Tuesday, September 10, 2013
Multiculturalism damages a London house
By Rachel Johnson
It wasn't exactly the perfect end to the perfect summer. First up, on Monday, I became horribly snagged in the Notting Hill Carnival on the way back from Somerset.
I had a Boris Bike with me, which was the only means of transport available from Paddington Station to my residence in the epicentre of the million-man event.
I therefore formed a major roadblock for the bump-and-grinding crowds trying to surge past me in the wake of floats containing gyrating almost-naked women in skimpy glittery costumes and feather headdresses, and I ended up being rescued from the terrifying crush by a handsome young policeman called Matt Turner, to whom I owe my thanks.
That was Monday.
And so we come to 4am on Wednesday. We were all sleeping soundly in our beds when, less than 36 hours after I’d been almost suffocated by drunken twerkers (I should explain ‘twerking’ at this point: it’s a semi-pornographic, hip-thrusting dance move as performed by singer Miley Cyrus at an MTV awards ceremony last week), and thousands of revellers loaded to the eyeballs on Red Stripe and laughing gas, there was an almighty crash and the whole house shook.

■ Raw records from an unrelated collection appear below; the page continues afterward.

(* ===== verification/PolicyConfiguration.v ===== *)
(** * Configuration mutation grants and analyzer admission

    [tracedecay-policy/src/configuration.rs] over the grant receipts of
    [tracedecay-domain/src/configuration.rs]: a receipt is sealed by its
    digest when it is issued, and rechecked against the current grant before
    the mutation; and [tracedecay-policy/src/analyzer.rs] over the analyzer
    settings of the same domain file: the one configured analyzer of a
    language is admitted, or none. *)
From stdpp Require Import base list numbers sets sorting strings.
From S2P Require Import Prelude RustText PolicyRouting.

#[local] Open Scope Z_scope.
#[local] Open Scope rust_scope.

(** ** Receipts *)
Definition CONFIGURATION_GRANT_RECEIPT_DIGEST_DOMAIN : rstr :=
  str "tracedecay.configuration.grant-receipt.v1".

Inductive ConfigurationMutationOperationV1 : Type :=
  | DirectMutation | ProtectedDryRun | ProtectedApply | RollbackDryRun | RollbackApply.

#[export] Instance ConfigurationMutationOperationV1_eq_dec : EqDecision ConfigurationMutationOperationV1.
Proof. solve_decision. Defined.

Inductive ConfigurationMutationSinkV1 : Type := ConfigurationStore | ConfigurationAudit.

#[export] Instance ConfigurationMutationSinkV1_eq_dec : EqDecision ConfigurationMutationSinkV1.
Proof. solve_decision. Defined.

Inductive ConfigurationMutationEffectV1 : Type :=
  | AppendAuditOnly | CreateProtectedChangePlan | CommitConfigurationRevision.

#[export] Instance ConfigurationMutationEffectV1_eq_dec : EqDecision ConfigurationMutationEffectV1.
Proof. solve_decision. Defined.

(** Every field of a receipt but its digest, in the order of the sealed tuple. *)
Record ReceiptFields : Type := {
  receipt_id : rstr;
  r_grant_id : rstr;
  r_actor_id : rstr;
  r_operation : ConfigurationMutationOperationV1;
  r_scope_digest : rstr;
  r_expected_configuration_revision : rstr;
  r_policy_epoch : Z;
  r_policy_digest : rstr;
  r_sink : ConfigurationMutationSinkV1;
  r_effect : ConfigurationMutationEffectV1;
  idempotency_key : option rstr;
  r_issued_at : Z;
  r_expires_at : Z;
}.

Record ConfigurationMutationGrantReceiptV1 : Type := {
  fields : ReceiptFields;
  receipt_digest : rstr;
}.

#[export] Instance ReceiptFields_eq_dec : EqDecision ReceiptFields.
Proof. solve_decision. Defined.

#[export] Instance ConfigurationMutationGrantReceiptV1_eq_dec : EqDecision ConfigurationMutationGrantReceiptV1.
Proof. solve_decision. Defined.

Definition is_apply (operation : ConfigurationMutationOperationV1) : bool :=
  match operation with
  | DirectMutation | ProtectedApply | RollbackApply => true
  | ProtectedDryRun | RollbackDryRun => false
  end.

Definition validate_fields (self : ReceiptFields) : result unit DomainError :=
  let? _ := validate_canonical_string (receipt_id self) (str "configuration grant receipt id") in
  let? _ := validate_canonical_string (r_grant_id self) (str "configuration grant id") in
  let? _ := validate_canonical_string (r_actor_id self) (str "ActorId") in
  let? _ := validate_integrity_digest (r_scope_digest self) (str "ManifestDigest") in
  let? _ := validate_canonical_string (r_expected_configuration_revision self)
              (str "configuration revision id") in
  let? _ := validate_integrity_digest (r_policy_digest self) (str "AccessPolicyDigest") in
  let? _ :=
    match is_apply (r_operation self), idempotency_key self with
    | true, Some key => validate_canonical_string key (str "configuration idempotency key")
    | true, None => Err (NonCanonical (str "configuration mutation grant receipt idempotency"))
    | false, None => Ok tt
    | false, Some _ => Err (NonCanonical (str "configuration mutation preview idempotency"))
    end in
  if (r_policy_epoch self =? 0) || (r_expires_at self <=? r_issued_at self)
  then Err (NonCanonical (str "configuration mutation grant receipt lifetime"))
  else Ok tt.

Section receipts.
Context `{Canonical (rstr * ReceiptFields)} `{Canonical rstr}.

Definition compute_digest (self : ReceiptFields) : result rstr DomainError :=
  canonical_sha256 (CONFIGURATION_GRANT_RECEIPT_DIGEST_DOMAIN, self).

Definition issue (f : ReceiptFields) : result ConfigurationMutationGrantReceiptV1 DomainError :=
  let? _ := canonical_sha256 (str "pending") in
  let? _ := validate_fields f in
  let? digest := compute_digest f in
  Ok {| fields := f; receipt_digest := digest |}.

Definition receipt_validate (self : ConfigurationMutationGrantReceiptV1) : result unit DomainError :=
  let? _ := validate_fields (fields self) in
  let? digest := compute_digest (fields self) in
  if negb (bool_decide (receipt_digest self = digest)) then Err DigestMismatch else Ok tt.

Definition validate_for (self : ConfigurationMutationGrantReceiptV1) (actor_id : rstr)
    (operation : ConfigurationMutationOperationV1) (scope_digest expected_revision : rstr)
    (sink : ConfigurationMutationSinkV1) (effect : ConfigurationMutationEffectV1) (now : Z) :
    result unit DomainError :=
  let? _ := receipt_validate self in
  if negb (bool_decide (r_actor_id (fields self) = actor_id))
     || negb (bool_decide (r_operation (fields self) = operation))
     || negb (bool_decide (r_scope_digest (fields self) = scope_digest))
     || negb (bool_decide (r_expected_configuration_revision (fields self) = expected_revision))
     || negb (bool_decide (r_sink (fields self) = sink))
     || negb (bool_decide (r_effect (fields self) = effect))
     || (now <? r_issued_at (fields self))
     || (now >=? r_expires_at (fields self))
  then Err (SnapshotMismatch (str "configuration mutation grant receipt"))
  else Ok tt.

(** ** The recheck *)
Inductive ConfigurationMutationGrantStateV1 : Type :=
  | ConfigActive | ConfigRevoked | ConfigStale | ConfigAmbiguous.

Record ConfigurationMutationPermissionV1 : Type := {
  p_operation : ConfigurationMutationOperationV1;
  p_sink : ConfigurationMutationSinkV1;
  p_effect : ConfigurationMutationEffectV1;
}.

#[export] Instance ConfigurationMutationPermissionV1_eq_dec : EqDecision ConfigurationMutationPermissionV1.
Proof. solve_decision. Defined.

Record ConfigurationMutationGrantSnapshotV1 : Type := {
  g_grant_id : rstr;
  g_grant_revision : Z;
  g_grant_digest : rstr;
  authorized_receipt_digest : rstr;
  g_actor_id : rstr;
  g_scope_digest : rstr;
  g_expected_configuration_revision : rstr;
  permissions : list ConfigurationMutationPermissionV1;
  g_policy_epoch : Z;
  g_policy_digest : rstr;
  g_issued_at : Z;
  g_expires_at : Z;
  g_state : ConfigurationMutationGrantStateV1;
}.

Definition snapshot_is_valid (self : ConfigurationMutationGrantSnapshotV1) : bool :=
  identity_ok (g_grant_id self)
  && (g_grant_revision self >? 0)
  && digest_ok (g_grant_digest self)
  && digest_ok (authorized_receipt_digest self)
  && identity_ok (g_actor_id self)
  && digest_ok (g_scope_digest self)
  && identity_ok (g_expected_configuration_revision self)
  && negb (is_empty (permissions self))
  && (g_policy_epoch self >? 0)
  && digest_ok (g_policy_digest self)
  && (g_issued_at self <? g_expires_at self).

Record ConfigurationMutationRecheckInputV1 : Type := {
  receipt : ConfigurationMutationGrantReceiptV1;
  operation : ConfigurationMutationOperationV1;
  expected_revision : rstr;
  sink : ConfigurationMutationSinkV1;
  config_effect : ConfigurationMutationEffectV1;
  recheck_at : Z;
}.

Inductive ConfigurationMutationRecheckDispositionV1 : Type :=
  | RecheckAllow | RecheckDeny | RecheckIndeterminate.

Definition configuration_evaluate (current : ConfigurationMutationGrantSnapshotV1)
    (input : ConfigurationMutationRecheckInputV1) : ConfigurationMutationRecheckDispositionV1 :=
  if negb (snapshot_is_valid current) then RecheckIndeterminate
  else match g_state current with
  | ConfigRevoked => RecheckDeny
  | ConfigStale | ConfigAmbiguous => RecheckIndeterminate
  | ConfigActive =>
    let r := fields (receipt input) in
    if (recheck_at input <? g_issued_at current)
       || (recheck_at input >=? g_expires_at current)
       || negb (bool_decide (r_grant_id r = g_grant_id current))
       || negb (bool_decide (receipt_digest (receipt input) = authorized_receipt_digest current))
       || negb (r_issued_at r =? g_issued_at current)
       || negb (r_expires_at r =? g_expires_at current)
       || negb (r_policy_epoch r =? g_policy_epoch current)
       || negb (bool_decide (r_policy_digest r = g_policy_digest current))
       || negb (bool_decide (expected_revision input = g_expected_configuration_revision current))
       || negb (bool_decide ({| p_operation := operation input; p_sink := sink input;
                                p_effect := config_effect input |} ∈ permissions current))
    then RecheckDeny
    else if is_err (validate_for (receipt input) (g_actor_id current) (operation input)
              (g_scope_digest current) (expected_revision input) (sink input)
              (config_effect input) (recheck_at input))
    then RecheckDeny
    else RecheckAllow
  end.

My husband jack-rabbited out of bed and rushed downstairs. Neighbours apparently came out of their houses. I lay prone, putting off the delivery of more bad news.
It didn’t take long. ‘I thought it was a massive burglar, driving a tank into the house, or a bomb. But it’s the sitting room ceiling. It’s all fallen down.’
Was this because the whole house had been shaken non-stop for two days by the carnival’s massive sound systems?
My husband, mindful of the fact that the sitting room is where I claim to work, and where we keep the baffling new digital hi-fi, my laptop, my mother’s paintings and all my papers and books said: ‘Don’t go downstairs now.’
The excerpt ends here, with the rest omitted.